╔══

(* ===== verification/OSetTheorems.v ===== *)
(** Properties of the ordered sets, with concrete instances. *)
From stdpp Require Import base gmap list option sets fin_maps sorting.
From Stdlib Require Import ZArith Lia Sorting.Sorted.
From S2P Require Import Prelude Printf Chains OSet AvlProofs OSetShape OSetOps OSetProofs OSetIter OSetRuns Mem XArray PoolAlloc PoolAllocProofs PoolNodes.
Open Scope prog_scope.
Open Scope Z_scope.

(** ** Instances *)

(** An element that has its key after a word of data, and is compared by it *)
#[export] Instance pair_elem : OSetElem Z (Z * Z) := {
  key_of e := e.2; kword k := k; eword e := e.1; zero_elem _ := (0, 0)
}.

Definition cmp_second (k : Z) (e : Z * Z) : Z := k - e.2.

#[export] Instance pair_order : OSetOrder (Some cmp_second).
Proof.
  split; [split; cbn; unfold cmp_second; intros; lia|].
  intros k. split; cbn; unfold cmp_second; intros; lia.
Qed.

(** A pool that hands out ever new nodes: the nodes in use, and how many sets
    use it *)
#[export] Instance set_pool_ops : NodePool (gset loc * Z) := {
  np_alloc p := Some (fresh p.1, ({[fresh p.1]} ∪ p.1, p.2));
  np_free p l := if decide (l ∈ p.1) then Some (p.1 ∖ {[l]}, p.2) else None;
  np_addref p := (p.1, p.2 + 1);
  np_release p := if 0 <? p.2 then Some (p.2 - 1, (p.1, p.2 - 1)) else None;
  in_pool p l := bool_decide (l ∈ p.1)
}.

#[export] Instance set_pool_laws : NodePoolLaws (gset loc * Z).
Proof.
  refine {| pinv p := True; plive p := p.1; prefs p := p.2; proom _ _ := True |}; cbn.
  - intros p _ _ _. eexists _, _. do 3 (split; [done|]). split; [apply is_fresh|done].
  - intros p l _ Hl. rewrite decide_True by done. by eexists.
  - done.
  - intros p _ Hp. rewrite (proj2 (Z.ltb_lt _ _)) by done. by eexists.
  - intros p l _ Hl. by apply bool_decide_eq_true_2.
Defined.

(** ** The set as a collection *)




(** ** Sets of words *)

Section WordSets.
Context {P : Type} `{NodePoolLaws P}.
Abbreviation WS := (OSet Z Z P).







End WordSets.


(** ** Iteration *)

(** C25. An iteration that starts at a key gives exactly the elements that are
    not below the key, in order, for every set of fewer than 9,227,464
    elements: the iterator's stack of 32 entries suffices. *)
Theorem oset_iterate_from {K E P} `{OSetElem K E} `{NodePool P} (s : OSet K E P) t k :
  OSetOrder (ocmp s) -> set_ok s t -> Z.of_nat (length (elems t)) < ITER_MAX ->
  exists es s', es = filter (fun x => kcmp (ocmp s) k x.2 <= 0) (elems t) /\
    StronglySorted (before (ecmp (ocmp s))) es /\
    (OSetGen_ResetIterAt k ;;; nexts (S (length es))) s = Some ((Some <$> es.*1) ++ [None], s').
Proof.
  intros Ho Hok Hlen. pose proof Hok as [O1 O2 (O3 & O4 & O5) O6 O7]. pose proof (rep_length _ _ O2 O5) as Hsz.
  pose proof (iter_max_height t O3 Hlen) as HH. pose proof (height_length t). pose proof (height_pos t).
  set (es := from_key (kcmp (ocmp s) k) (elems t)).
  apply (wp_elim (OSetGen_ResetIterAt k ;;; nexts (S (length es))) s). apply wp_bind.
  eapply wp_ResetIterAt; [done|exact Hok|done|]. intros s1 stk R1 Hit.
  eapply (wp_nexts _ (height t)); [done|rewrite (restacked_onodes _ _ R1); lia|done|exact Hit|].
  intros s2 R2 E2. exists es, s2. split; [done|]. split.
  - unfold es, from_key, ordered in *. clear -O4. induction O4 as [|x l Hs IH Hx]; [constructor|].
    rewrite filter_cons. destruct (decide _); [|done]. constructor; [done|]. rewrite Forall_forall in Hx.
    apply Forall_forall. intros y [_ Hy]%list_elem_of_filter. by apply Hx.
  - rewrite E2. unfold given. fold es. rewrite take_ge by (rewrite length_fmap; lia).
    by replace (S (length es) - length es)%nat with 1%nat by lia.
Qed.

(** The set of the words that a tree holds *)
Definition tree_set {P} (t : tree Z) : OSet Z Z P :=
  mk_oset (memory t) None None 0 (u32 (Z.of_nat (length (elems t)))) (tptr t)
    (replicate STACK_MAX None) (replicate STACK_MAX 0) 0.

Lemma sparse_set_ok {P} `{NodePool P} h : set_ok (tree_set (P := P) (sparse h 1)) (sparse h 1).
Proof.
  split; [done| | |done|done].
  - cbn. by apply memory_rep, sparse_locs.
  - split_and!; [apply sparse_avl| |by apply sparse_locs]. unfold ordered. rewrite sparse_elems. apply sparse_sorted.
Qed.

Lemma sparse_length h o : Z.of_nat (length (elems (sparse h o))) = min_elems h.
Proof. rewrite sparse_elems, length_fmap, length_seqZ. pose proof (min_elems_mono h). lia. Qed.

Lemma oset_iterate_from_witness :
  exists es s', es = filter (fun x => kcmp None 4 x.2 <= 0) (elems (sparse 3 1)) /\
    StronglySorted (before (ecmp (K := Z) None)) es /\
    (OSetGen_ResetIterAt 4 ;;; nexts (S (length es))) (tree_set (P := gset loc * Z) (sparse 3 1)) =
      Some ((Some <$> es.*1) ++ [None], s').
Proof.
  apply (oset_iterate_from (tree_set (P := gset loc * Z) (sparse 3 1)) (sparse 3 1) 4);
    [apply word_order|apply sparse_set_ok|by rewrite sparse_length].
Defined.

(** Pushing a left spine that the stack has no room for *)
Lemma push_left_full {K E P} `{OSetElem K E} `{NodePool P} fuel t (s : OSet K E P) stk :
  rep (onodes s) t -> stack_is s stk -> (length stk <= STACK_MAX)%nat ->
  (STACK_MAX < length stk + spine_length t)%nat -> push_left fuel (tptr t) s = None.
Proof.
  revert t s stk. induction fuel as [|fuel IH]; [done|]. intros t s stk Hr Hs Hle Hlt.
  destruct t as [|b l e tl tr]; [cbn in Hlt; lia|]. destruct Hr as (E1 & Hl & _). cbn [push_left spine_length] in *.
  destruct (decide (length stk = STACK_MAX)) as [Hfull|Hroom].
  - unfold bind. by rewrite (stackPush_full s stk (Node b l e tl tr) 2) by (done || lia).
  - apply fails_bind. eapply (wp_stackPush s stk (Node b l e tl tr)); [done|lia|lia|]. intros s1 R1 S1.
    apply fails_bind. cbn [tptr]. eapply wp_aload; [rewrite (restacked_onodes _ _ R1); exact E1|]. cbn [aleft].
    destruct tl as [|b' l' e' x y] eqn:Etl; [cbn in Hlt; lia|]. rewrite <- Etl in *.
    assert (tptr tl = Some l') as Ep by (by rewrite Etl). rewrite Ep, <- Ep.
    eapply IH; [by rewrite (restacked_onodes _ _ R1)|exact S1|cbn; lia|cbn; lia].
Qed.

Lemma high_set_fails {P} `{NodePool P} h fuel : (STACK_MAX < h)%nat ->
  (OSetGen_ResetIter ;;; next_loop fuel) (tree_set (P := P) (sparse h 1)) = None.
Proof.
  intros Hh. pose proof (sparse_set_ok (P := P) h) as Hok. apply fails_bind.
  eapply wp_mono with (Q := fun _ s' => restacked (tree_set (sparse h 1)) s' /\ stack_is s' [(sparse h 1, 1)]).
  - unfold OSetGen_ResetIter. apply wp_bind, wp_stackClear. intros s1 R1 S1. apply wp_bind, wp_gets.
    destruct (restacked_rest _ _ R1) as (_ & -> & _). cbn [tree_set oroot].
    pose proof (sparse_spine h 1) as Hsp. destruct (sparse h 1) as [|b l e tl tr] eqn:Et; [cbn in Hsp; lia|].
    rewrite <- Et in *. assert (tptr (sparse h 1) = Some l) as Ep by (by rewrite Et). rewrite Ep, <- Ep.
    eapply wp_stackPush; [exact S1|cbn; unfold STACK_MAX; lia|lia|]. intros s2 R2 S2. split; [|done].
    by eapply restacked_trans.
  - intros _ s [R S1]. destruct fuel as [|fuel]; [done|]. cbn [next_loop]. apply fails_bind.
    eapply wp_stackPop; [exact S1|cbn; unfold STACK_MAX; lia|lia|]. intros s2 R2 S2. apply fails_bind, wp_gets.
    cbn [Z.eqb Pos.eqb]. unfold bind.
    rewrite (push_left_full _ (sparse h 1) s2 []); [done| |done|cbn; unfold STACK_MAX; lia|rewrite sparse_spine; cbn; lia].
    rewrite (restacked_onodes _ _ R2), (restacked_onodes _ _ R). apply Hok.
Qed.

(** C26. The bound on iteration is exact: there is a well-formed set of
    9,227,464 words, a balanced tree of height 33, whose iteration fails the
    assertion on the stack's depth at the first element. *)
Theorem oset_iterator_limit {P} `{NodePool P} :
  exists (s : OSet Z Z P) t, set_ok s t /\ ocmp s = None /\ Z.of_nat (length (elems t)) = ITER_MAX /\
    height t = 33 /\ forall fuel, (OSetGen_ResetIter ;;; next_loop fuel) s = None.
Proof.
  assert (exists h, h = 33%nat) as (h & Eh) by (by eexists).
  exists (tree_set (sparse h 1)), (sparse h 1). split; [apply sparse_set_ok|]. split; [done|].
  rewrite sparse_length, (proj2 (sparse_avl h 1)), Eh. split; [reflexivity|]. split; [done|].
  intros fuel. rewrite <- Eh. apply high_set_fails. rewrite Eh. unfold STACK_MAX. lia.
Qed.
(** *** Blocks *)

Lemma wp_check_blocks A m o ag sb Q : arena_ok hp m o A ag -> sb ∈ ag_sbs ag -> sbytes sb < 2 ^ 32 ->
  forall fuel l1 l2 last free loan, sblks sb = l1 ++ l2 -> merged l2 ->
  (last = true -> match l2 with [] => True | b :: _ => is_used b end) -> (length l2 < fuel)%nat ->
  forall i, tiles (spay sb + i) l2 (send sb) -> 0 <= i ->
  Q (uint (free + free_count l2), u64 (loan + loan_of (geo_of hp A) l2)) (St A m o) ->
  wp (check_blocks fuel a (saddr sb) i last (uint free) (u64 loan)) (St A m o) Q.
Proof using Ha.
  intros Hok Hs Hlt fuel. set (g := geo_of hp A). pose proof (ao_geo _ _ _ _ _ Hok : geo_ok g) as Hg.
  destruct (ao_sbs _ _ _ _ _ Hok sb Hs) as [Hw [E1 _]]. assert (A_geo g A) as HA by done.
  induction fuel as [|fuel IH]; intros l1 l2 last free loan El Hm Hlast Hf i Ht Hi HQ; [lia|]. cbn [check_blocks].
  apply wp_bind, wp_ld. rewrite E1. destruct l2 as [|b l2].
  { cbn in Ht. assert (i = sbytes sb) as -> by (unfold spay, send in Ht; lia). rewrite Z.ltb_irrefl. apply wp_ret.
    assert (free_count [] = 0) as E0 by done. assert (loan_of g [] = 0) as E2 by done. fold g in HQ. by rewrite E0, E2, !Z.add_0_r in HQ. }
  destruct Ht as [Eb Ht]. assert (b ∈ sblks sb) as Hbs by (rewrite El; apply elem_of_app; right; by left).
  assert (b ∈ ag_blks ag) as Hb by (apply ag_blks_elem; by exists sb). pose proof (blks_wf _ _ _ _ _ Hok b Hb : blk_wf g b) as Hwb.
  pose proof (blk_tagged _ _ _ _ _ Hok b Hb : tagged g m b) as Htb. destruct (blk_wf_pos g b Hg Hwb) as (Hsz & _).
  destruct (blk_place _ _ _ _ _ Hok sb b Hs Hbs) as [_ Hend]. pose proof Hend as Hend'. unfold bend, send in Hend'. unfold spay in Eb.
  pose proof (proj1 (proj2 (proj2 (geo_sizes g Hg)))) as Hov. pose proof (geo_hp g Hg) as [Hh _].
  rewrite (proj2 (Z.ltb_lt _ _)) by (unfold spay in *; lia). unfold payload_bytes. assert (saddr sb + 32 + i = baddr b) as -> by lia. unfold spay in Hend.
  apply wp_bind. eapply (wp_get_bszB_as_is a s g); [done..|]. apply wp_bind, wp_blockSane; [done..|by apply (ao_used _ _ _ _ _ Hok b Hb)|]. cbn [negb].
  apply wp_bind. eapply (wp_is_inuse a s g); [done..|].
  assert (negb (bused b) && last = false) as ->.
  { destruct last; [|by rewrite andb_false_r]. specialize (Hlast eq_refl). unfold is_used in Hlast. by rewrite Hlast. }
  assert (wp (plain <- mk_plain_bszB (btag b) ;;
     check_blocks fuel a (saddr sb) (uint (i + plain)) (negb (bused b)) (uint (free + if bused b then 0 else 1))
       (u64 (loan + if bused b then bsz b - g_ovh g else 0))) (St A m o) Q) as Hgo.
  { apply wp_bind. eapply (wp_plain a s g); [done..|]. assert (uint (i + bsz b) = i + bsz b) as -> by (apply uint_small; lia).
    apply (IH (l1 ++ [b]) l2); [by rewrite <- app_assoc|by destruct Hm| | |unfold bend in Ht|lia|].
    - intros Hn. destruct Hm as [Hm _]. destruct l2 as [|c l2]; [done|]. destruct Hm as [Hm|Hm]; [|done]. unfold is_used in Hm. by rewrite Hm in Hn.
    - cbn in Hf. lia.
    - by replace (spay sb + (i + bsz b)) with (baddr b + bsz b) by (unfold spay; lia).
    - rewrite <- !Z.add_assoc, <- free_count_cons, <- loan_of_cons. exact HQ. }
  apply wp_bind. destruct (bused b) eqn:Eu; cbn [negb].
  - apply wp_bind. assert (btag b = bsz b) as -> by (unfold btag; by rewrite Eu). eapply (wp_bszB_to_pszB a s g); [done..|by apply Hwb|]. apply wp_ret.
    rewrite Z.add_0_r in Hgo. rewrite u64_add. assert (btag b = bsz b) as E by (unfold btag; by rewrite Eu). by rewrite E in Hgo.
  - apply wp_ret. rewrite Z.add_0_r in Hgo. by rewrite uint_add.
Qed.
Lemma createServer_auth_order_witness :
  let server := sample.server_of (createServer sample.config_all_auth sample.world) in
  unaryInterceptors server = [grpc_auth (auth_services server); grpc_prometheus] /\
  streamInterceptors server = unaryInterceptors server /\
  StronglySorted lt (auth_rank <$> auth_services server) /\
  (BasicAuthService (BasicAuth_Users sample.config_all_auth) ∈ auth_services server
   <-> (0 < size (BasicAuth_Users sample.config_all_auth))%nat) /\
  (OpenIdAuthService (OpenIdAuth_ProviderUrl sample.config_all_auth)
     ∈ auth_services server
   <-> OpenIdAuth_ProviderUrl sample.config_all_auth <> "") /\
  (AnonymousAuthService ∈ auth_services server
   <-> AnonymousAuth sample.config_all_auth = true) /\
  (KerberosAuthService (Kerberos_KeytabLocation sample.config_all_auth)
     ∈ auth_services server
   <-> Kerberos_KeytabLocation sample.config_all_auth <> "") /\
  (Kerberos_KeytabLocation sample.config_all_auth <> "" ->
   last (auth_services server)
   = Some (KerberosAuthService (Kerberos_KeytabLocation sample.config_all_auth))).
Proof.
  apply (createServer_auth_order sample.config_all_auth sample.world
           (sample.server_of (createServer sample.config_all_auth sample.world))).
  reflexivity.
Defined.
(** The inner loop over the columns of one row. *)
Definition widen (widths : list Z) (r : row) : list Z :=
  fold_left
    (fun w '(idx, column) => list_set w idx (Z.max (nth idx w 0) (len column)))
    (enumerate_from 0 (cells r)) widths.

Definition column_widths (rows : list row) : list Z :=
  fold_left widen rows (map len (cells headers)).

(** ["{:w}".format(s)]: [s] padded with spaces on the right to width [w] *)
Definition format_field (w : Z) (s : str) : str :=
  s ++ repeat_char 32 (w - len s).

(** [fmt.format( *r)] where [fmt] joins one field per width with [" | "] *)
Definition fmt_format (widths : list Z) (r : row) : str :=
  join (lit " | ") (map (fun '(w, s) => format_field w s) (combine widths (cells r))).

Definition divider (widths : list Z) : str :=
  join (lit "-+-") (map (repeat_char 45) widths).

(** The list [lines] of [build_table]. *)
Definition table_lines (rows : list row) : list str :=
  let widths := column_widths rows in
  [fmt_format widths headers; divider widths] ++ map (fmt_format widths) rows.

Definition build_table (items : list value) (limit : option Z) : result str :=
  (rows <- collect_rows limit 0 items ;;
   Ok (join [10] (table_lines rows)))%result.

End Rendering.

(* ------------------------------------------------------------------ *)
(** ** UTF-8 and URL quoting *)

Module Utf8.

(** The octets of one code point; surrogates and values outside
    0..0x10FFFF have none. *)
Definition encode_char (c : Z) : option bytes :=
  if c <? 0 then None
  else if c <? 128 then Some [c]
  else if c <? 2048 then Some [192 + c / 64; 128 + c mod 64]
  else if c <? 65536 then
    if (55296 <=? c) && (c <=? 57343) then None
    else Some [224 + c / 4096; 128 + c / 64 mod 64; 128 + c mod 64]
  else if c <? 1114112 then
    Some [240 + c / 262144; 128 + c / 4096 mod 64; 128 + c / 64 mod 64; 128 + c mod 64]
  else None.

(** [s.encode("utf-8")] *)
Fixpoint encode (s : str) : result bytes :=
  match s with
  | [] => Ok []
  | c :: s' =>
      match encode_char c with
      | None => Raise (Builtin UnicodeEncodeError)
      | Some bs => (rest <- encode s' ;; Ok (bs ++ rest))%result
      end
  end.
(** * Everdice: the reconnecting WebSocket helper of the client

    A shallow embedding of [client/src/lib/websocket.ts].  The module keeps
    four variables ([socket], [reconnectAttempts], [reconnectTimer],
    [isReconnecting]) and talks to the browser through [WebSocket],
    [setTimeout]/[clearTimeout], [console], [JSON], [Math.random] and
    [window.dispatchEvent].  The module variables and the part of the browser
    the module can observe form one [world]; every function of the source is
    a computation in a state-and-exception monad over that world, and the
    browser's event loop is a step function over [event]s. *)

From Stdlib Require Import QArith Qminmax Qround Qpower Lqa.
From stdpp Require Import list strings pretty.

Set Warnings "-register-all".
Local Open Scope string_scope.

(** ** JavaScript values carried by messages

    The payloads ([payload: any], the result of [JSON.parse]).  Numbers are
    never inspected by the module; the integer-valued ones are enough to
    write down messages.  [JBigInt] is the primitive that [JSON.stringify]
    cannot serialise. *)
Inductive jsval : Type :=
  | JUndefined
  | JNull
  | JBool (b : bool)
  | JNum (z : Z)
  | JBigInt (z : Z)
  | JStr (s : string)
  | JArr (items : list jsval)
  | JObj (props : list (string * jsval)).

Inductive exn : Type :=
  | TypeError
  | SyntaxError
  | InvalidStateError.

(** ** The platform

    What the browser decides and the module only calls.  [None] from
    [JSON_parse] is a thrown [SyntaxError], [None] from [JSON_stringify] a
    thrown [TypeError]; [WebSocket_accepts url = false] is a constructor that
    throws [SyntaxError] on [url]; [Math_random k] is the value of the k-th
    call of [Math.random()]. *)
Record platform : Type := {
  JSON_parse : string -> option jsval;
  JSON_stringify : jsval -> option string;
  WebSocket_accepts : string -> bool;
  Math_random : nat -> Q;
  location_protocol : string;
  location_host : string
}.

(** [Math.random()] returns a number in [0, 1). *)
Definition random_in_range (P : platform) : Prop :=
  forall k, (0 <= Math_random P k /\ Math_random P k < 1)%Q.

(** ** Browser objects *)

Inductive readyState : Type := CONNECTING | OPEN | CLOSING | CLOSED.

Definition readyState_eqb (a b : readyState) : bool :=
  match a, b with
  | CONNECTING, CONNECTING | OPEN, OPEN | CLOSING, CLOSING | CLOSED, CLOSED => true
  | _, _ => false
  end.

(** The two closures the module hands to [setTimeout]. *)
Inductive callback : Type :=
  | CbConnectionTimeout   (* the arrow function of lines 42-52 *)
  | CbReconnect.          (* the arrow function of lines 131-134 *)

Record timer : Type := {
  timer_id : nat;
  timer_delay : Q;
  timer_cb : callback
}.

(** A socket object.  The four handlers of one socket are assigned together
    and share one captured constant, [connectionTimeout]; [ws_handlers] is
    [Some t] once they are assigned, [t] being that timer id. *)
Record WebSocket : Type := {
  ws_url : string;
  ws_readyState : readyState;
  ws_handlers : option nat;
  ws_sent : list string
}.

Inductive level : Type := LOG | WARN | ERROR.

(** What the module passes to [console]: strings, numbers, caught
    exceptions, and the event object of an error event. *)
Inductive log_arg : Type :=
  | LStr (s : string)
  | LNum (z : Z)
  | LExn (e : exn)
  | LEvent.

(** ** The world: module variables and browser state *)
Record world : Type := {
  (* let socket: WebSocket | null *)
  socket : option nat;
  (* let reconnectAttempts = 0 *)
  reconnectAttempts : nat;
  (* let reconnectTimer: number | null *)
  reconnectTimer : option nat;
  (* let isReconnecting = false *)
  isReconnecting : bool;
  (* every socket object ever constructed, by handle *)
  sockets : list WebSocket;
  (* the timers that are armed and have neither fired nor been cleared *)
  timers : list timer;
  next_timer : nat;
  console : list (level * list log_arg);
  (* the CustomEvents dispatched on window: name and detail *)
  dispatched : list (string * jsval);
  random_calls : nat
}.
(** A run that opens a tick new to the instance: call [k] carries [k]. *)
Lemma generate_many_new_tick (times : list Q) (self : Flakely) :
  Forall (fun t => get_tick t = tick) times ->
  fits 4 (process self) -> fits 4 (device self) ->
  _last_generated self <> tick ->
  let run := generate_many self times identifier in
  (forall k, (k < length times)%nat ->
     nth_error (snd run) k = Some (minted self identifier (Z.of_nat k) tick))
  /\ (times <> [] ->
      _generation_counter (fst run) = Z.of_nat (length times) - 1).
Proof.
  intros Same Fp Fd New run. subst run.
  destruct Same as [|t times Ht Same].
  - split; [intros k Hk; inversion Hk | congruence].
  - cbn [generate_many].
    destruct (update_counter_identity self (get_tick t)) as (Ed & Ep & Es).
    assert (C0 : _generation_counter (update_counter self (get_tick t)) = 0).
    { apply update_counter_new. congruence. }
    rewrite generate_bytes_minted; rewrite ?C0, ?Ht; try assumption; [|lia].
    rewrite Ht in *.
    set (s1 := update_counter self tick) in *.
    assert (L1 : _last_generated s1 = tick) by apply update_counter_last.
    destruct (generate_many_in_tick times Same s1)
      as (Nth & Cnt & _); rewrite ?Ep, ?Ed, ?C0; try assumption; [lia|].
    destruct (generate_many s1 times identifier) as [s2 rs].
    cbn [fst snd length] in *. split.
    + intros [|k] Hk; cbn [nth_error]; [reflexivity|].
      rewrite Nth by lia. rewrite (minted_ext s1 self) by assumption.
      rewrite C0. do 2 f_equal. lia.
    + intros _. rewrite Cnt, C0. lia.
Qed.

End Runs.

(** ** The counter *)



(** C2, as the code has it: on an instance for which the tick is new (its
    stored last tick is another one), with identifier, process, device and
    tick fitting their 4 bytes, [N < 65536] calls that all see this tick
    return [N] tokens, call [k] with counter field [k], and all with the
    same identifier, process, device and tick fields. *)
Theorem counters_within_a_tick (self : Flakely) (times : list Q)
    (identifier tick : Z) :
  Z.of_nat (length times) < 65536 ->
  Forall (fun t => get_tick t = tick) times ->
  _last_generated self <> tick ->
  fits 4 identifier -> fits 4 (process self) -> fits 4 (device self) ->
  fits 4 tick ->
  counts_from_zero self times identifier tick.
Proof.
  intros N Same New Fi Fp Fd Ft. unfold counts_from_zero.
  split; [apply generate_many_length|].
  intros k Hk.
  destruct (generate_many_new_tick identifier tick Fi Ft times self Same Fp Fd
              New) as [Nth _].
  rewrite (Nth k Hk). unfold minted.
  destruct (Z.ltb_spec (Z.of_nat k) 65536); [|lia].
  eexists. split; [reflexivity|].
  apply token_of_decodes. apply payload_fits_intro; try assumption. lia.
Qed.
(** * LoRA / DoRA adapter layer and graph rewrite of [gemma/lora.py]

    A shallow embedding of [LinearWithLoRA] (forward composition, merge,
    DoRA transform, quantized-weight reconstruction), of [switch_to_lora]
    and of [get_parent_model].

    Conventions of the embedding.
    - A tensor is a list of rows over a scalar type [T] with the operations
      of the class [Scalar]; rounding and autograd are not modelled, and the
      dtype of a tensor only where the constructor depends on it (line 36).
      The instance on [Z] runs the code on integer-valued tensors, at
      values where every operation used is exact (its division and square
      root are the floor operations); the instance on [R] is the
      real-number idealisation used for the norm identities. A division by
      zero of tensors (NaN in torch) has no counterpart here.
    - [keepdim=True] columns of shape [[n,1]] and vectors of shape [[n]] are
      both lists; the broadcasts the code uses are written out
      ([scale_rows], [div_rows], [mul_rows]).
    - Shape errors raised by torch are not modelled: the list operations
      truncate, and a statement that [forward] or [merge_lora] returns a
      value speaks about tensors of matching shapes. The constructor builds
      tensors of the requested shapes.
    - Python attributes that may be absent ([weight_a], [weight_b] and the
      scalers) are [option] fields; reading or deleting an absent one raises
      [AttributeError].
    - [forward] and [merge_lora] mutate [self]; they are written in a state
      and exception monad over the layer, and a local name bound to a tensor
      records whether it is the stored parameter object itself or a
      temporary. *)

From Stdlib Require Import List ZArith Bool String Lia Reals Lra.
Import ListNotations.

╚══

- [Task requirements]:
Select all lines in the listing above where the word "level" appears, and show them.

- [Exercise result]:
Inductive level : Type := LOG | WARN | ERROR.
  console : list (level * list log_arg);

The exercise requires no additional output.